Date of this Version
Ingram et al. Malaria Journal 2014, 13:488
Background: Primaquine is the only drug available for preventing relapse following a primary attack by Plasmodium vivax malaria. This drug imposes several important problems: daily dosing over two weeks; toxicity in patients with glucose-6-phosphate dehydrogenase (G6PD) deficiency; partner blood schizontocides possibly impacting primaquine safety and efficacy; cytochrome P-450 abnormalities impairing metabolism and therapeutic activity; and some strains of parasite may be tolerant or resistant to primaquine. There are many possible causes of repeated relapses in a patient treated with primaquine.

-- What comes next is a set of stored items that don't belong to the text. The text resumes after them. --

Lemma self_accepting_is_boundary_witness :
  propagateUpdate 0 7 Examples.selfAccepting1 []
  = Ret (false, invalidateChain [0] 7 Examples.selfAccepting1, [(0, 0)]).
Proof.
  apply (self_accepting_is_boundary Examples.selfAccepting1 0
           (Examples.script "/n.js" true [] []) 7); reflexivity.
Defined.

(** C6: on a heap whose importers are all nodes of the heap, the walk
    from any node of the heap and with any chain returns: there is one
    result that every depth bound above the number of nodes yields,
    and the call with the default chain yields it too.  Import cycles
    are not excluded. *)
Theorem propagateUpdate_terminates (st : gmap nat ModuleNode) node ts chain bs :
  closed st ->
  is_Some (st !! node) ->
  exists r,
    (forall fuel, size st < fuel ->
       propagateUpdate_fuel fuel node ts chain st bs = Ret r) /\
    (chain = [node] -> propagateUpdate node ts st bs = Ret r).
Proof.
  intros Hcl Hnode.
  destruct (propagateUpdate_returns ts (S (size st)) node chain st bs) as [r Hr];
    [done|done| |].
  - rewrite <- size_dom. apply Nat.lt_succ_r, subseteq_size.
    intros x. rewrite elem_of_difference. tauto.
  - exists r. split.
    + intros fuel Hfuel. eapply propagateUpdate_fuel_mono; [|exact Hr]. lia.
    + intros ->. exact Hr.
Qed.

Lemma propagateUpdate_terminates_witness :
  closed Examples.cycle3 /\ is_Some (Examples.cycle3 !! 0) /\
  exists r,
    (forall fuel, size Examples.cycle3 < fuel ->
       propagateUpdate_fuel fuel 0 7 [0] Examples.cycle3 [] = Ret r) /\
    ([0] = [0] -> propagateUpdate 0 7 Examples.cycle3 [] = Ret r).
Proof.
  assert (Hcl : closed Examples.cycle3) by (apply (bool_decide_unpack (closed Examples.cycle3)); vm_compute; exact I).
  assert (Hn : is_Some (Examples.cycle3 !! 0)) by (eexists; reflexivity).
  split; [exact Hcl|]. split; [exact Hn|].
  exact (propagateUpdate_terminates Examples.cycle3 0 7 [0] [] Hcl Hn).
Defined.

(** On the three-module cycle the walk comes back to its starting node
    and stops there: no boundary, no dead end, nothing written. *)
Example cycle3_walk :
  propagateUpdate 0 7 Examples.cycle3 [] = Ret (false, Examples.cycle3, []).
Proof. vm_compute. reflexivity. Qed.

(** The loop over a list of importers is the loop over a prefix
    followed, unless the prefix met a dead end, by the loop over the
    rest. *)
Lemma walkImporters_app fuel node ts chain pre post (st : gmap nat ModuleNode) bs :
  walkImporters fuel node ts chain (pre ++ post) st bs =
  match walkImporters fuel node ts chain pre st bs with
  | Ret (false, st1, bs1) => walkImporters fuel node ts chain post st1 bs1
  | other => other
  end.
Proof.
  unfold walkImporters. revert st bs.
  induction pre as [|imp pre IH]; intros st bs; [done|].
  simpl. destruct (st !! imp); [|done].
  case_bool_decide; [apply IH|].
  case_bool_decide; [apply IH|].
  destruct (propagateUpdate_fuel fuel imp ts (chain ++ [imp]) st bs)
    as [[[[] s'] bs']| | |]; [done|apply IH|done..].
Qed.

Lemma propagateUpdate_unfold fuel node ts chain (st : gmap nat ModuleNode) bs n :
  st !! node = Some n -> isSelfAccepting n = false -> importers n <> [] ->
  propagateUpdate_fuel (S fuel) node ts chain st bs
  = walkImporters fuel node ts chain (importers n) st bs.
Proof.
  intros Hn Hself Himps. simpl. rewrite Hn, Hself.
  by rewrite bool_decide_false.
Qed.

(** C10: let the loop over the first importers of a node end without
    a dead end, leaving the heap [st1], and let the whole call answer
    [true] all the same.  Then whatever is invalidated in [st1] is
    invalidated in the heap the call leaves: a dead end undoes none of
    the writes made for the branches before it. *)
Theorem dead_end_keeps_earlier_invalidation
    fuel node ts chain (st st1 st' : gmap nat ModuleNode) bs bs1 bs' n pre post :
  st !! node = Some n ->
  isSelfAccepting n = false ->
  importers n = pre ++ post ->
  walkImporters fuel node ts chain pre st bs = Ret (false, st1, bs1) ->
  propagateUpdate_fuel (S fuel) node ts chain st bs = Ret (true, st', bs') ->
  forall id, invalidated ts st1 id -> invalidated ts st' id.
Proof.
  intros Hn Hself Himps Hpre Hrun id Hid.
  destruct (decide (importers n = [])) as [Hnil|Hne].
  - rewrite Hnil in Himps. symmetry in Himps. apply app_eq_nil in Himps as [-> ->].
    simpl in Hrun. rewrite Hn, Hself, Hnil in Hrun. simpl in Hrun.
    unfold walkImporters in Hpre. simpl in Hpre. congruence.
  - rewrite (propagateUpdate_unfold _ _ _ _ _ _ n) in Hrun by done.
    rewrite Himps, walkImporters_app, Hpre in Hrun.
    assert (Hnode1 : is_Some (st1 !! node)).
    { apply (walkImporters_invariant ts (fun _ _ => True)) in Hpre as [Hsg _]; eauto.
      apply (same_graph_is_Some _ _ node Hsg). eauto. }
    pose proof (walkImporters_invariant ts (fun s _ => invalidated ts s id)) as Hinv.
    eapply Hinv in Hrun; [exact (proj2 Hrun)| |exact Hnode1|exact Hid].
    intros. by apply invalidated_invalidateChain.
Qed.

Lemma dead_end_keeps_earlier_invalidation_witness :
  ~ invalidated 7 Examples.twoImporters 1 /\
  exists st' bs',
    propagateUpdate 0 7 Examples.twoImporters [] = Ret (true, st', bs') /\
    invalidated 7 st' 0 /\ invalidated 7 st' 1.
Proof.
  split.
  { intros (n & Hn & Ht & _). vm_compute in Hn. inversion Hn; subst. discriminate. }
  destruct (propagateUpdate 0 7 Examples.twoImporters []) as [[[b st'] bs']| | |] eqn:Hrun;
    try (vm_compute in Hrun; discriminate).
  assert (b = true) as -> by (vm_compute in Hrun; congruence).
  exists st', bs'. split; [done|].
  pose proof (dead_end_keeps_earlier_invalidation
                3 0 7 [0] Examples.twoImporters
                (invalidateChain [0; 1] 7 Examples.twoImporters) st'
                [] [(1, 0)] bs'
                (Examples.script "/n.js" false [] [1; 2]) [1] [2]
                eq_refl eq_refl eq_refl eq_refl Hrun) as Hkeep.
  split; apply Hkeep; eexists; (split; [reflexivity|done]).
Defined.

(** ** The prune handler *)

Lemma foldl_alter_lookup (f : ModuleNode -> ModuleNode) l (st : gmap nat ModuleNode) id :
  (forall n, f (f n) = f n) ->
  foldl (fun s m => alter f m s) st l !! id
  = if decide (id ∈ l) then f <$> st !! id else st !! id.
Proof.
  intros Hf. revert st. induction l as [|m l IH]; intros st.
  - simpl. destruct (decide (id ∈ [])) as [Hin|]; [|done].
    by apply not_elem_of_nil in Hin.
  - simpl foldl. rewrite IH.
    destruct (decide (id ∈ m :: l)) as [Hin|Hnin];
      destruct (decide (id ∈ l)) as [Hl|Hl].
    + destruct (decide (m = id)) as [->|Hne].
      * rewrite lookup_alter_eq. destruct (st !! id); simpl; [|done]. by rewrite Hf.
      * by rewrite lookup_alter_ne.
    + apply elem_of_cons in Hin as [->|?]; [|done]. by rewrite lookup_alter_eq.
    + exfalso. apply Hnin. by right.
    + rewrite lookup_alter_ne; [done|]. intros ->. apply Hnin. by left.
Qed.

Lemma same_graph_foldl_alter (f : ModuleNode -> ModuleNode) l (st : gmap nat ModuleNode) :
  (forall n, same_shape n (f n)) ->
  same_graph st (foldl (fun s m => alter f m s) st l).
Proof.
  intros Hf. revert st. induction l as [|m l IH]; intros st; simpl.
  - apply same_graph_refl.
  - eapply same_graph_trans; [|apply IH]. by apply same_graph_alter.
Qed.

Lemma urlsOf_same_graph (st s : gmap nat ModuleNode) mods :
  same_graph st s ->
  Forall (fun m => is_Some (st !! m)) mods ->
  exists paths,
    urlsOf s mods = Ret paths /\
    Forall2 (fun m p => exists n, st !! m = Some n /\ url n = p) mods paths.
Proof.
  intros Hsg. induction mods as [|m mods IH]; intros Hall.
  - exists []. split; [done|constructor].
  - apply Forall_cons in Hall as [[n Hn] Hrest].
    destruct (IH Hrest) as (paths & Hpaths & Hrel).
    destruct (same_graph_lookup _ _ _ _ Hsg Hn) as (n' & Hn' & Hsh).
    exists (url n' :: paths). simpl. rewrite Hn', Hpaths. split; [done|].
    constructor; [|done]. exists n. split; [done|]. symmetry. apply Hsh.
Qed.

(** C7: given a set of nodes of the heap, the prune handler sends one
    message, of type [prune], whose [paths] are the urls of the nodes
    in the order of the set; in the heap it leaves, every node of the
    set has the one timestamp [t] as its [lastHMRTimestamp] and is
    otherwise as before, and every other node is untouched. *)
Theorem prune_stamps_and_lists_urls mods t (st : gmap nat ModuleNode) :
  Forall (fun m => is_Some (st !! m)) mods ->
  exists st' paths,
    handlePrunedModules mods t st
    = Ret ([JObj [("type", JStr "prune"); ("paths", JArr (JStr <$> paths))]], st') /\
    Forall2 (fun m p => exists n, st !! m = Some n /\ url n = p) mods paths /\
    (forall m, m ∈ mods ->
       exists n', st' !! m = Some n' /\ lastHMRTimestamp n' = t) /\
    (forall id,
       st' !! id = if decide (id ∈ mods) then touch t <$> st !! id else st !! id).
Proof.
  intros Hall. unfold handlePrunedModules.
  set (st' := foldl (fun s m => alter (touch t) m s) st mods).
  assert (Hsg : same_graph st st').
  { apply same_graph_foldl_alter. apply same_shape_touch. }
  destruct (urlsOf_same_graph st st' mods Hsg Hall) as (paths & -> & Hrel).
  assert (Hlook : forall id,
             st' !! id = if decide (id ∈ mods) then touch t <$> st !! id else st !! id).
  { intros id. by apply foldl_alter_lookup. }
  exists st', paths. repeat split; [done| |done].
  intros m Hm. rewrite Forall_forall in Hall. destruct (Hall m Hm) as [n Hn].
  exists (touch t n). rewrite Hlook, decide_True, Hn by done. done.
Qed.

Lemma prune_stamps_and_lists_urls_witness :
  Forall (fun m => is_Some (Examples.twoImporters !! m)) [2; 0] /\
  exists st',
    handlePrunedModules [2; 0] 9 Examples.twoImporters
    = Ret ([JObj [("type", JStr "prune");
                  ("paths", JArr [JStr "/b.js"; JStr "/n.js"])]], st') /\
    (forall m, m ∈ [2; 0] -> exists n', st' !! m = Some n' /\ lastHMRTimestamp n' = 9%Z).
Proof.
  assert (Hall : Forall (fun m => is_Some (Examples.twoImporters !! m)) [2; 0]).
  { repeat constructor; eexists; reflexivity. }
  split; [exact Hall|].
  destruct (prune_stamps_and_lists_urls [2; 0] 9 Examples.twoImporters Hall)
    as (st' & paths & Hrun & _ & Hstamp & _).
  exists st'. split; [|exact Hstamp].
  assert (Hc : handlePrunedModules [2; 0] 9 Examples.twoImporters
               = Ret ([JObj [("type", JStr "prune");
                             ("paths", JArr [JStr "/b.js"; JStr "/n.js"])]],
                      foldl (fun s m => alter (touch 9) m s) Examples.twoImporters [2; 0]))
    by (vm_compute; reflexivity).
  rewrite Hrun. rewrite Hc in Hrun. inversion Hrun as [[Hp Hs]]. reflexivity.
Defined.

(** ** The orchestrator *)

Lemma updateRecords_returns (st : gmap nat ModuleNode) ts bs :
  boundaries_in st bs -> exists us, updateRecords st ts bs = Ret us.
Proof.
  induction bs as [|[b via] bs IH]; intros Hin; [by exists []|].
  apply Forall_cons in Hin as [[[nb Hb] [nv Hv]] Hrest]. simpl in Hb, Hv.
  destruct (IH Hrest) as [us Hus].
  simpl. unfold updateRecord. simpl. rewrite Hb, Hv, Hus. eauto.
Qed.

Lemma updateLoop_same_graph ts mods :
  forall ups (st : gmap nat ModuleNode) sent st',
    updateLoop mods ts ups st = Ret (sent, st') -> same_graph st st'.
Proof.
  induction mods as [|m mods IH]; intros ups st sent st' Hrun; simpl in Hrun.
  - inversion Hrun; subst. apply same_graph_refl.
  - destruct (propagateUpdate m ts st []) as [[[b s'] bs']| | |] eqn:Hwalk;
      try discriminate.
    apply propagateUpdate_same_graph in Hwalk.
    destruct b.
    + inversion Hrun; subst. done.
    + destruct (updateRecords s' ts bs'); try discriminate.
      eapply same_graph_trans; [exact Hwalk|]. eapply IH. exact Hrun.
Qed.

Lemma applyPlugins_same_graph ps :
  hooksKeepGraph ps ->
  forall file mods (st : gmap nat ModuleNode) mods' st',
    applyPlugins ps file mods st = Ret (mods', st') -> same_graph st st'.
Proof.
  induction ps as [|p ps IH]; intros Hkeep file mods st mods' st' Hrun; simpl in Hrun.
  - inversion Hrun; subst. apply same_graph_refl.
  - apply Forall_cons in Hkeep as [Hp Hps].
    destruct (handleHotUpdate p) as [hook|] eqn:Hhook; [|by eapply IH].
    specialize (Hp hook eq_refl file mods st).
    destruct (hook file mods st) as [[reason|[ms|]] s1]; [discriminate|..];
      simpl in Hp; (eapply same_graph_trans; [exact Hp|by eapply IH]).
Qed.

(** Whether a walk meets a dead end is a matter of the graph, not of
    the stamps. *)
Lemma deadEnd_same_graph ts (st st' : gmap nat ModuleNode) m :
  same_graph st st' -> deadEnd ts st m -> deadEnd ts st' m.
Proof.
  intros Hsg (s & bs & Hrun). unfold deadEnd, propagateUpdate in *.
  rewrite (same_graph_size _ _ Hsg).
  destruct (propagateUpdate_shape ts _ _ _ _ st' _ [] _ Hsg Hrun)
    as ([[b2 s2] bs2] & Hrun2 & Hb & _).
  simpl in Hb. subst b2. eauto.
Qed.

Case description: A 56-year-old Caucasian woman from New Zealand traveled to New Ireland, Papua New Guinea for two months in 2012. One month after returning home she stopped daily doxycycline prophylaxis against malaria, and one week later she became acutely ill and hospitalized with a diagnosis of Plasmodium vivax malaria. Over the ensuing year she suffered four more attacks of vivax malaria at approximately two-months intervals despite consuming primaquine daily for 14 days after each of those attacks, except the last. Genotype of the patient’s cytochrome P-450 2D6 alleles (*5/*41) corresponded with an intermediate metabolizer phenotype of predicted low activity.
Discussion: Multiple relapses in patients taking primaquine as prescribed present a serious clinical problem, and understanding the basis of repeated therapeutic failure is a challenging technical problem. This case highlights these issues in a single traveler, but these problems will also arise as endemic nations approach elimination of malaria transmission.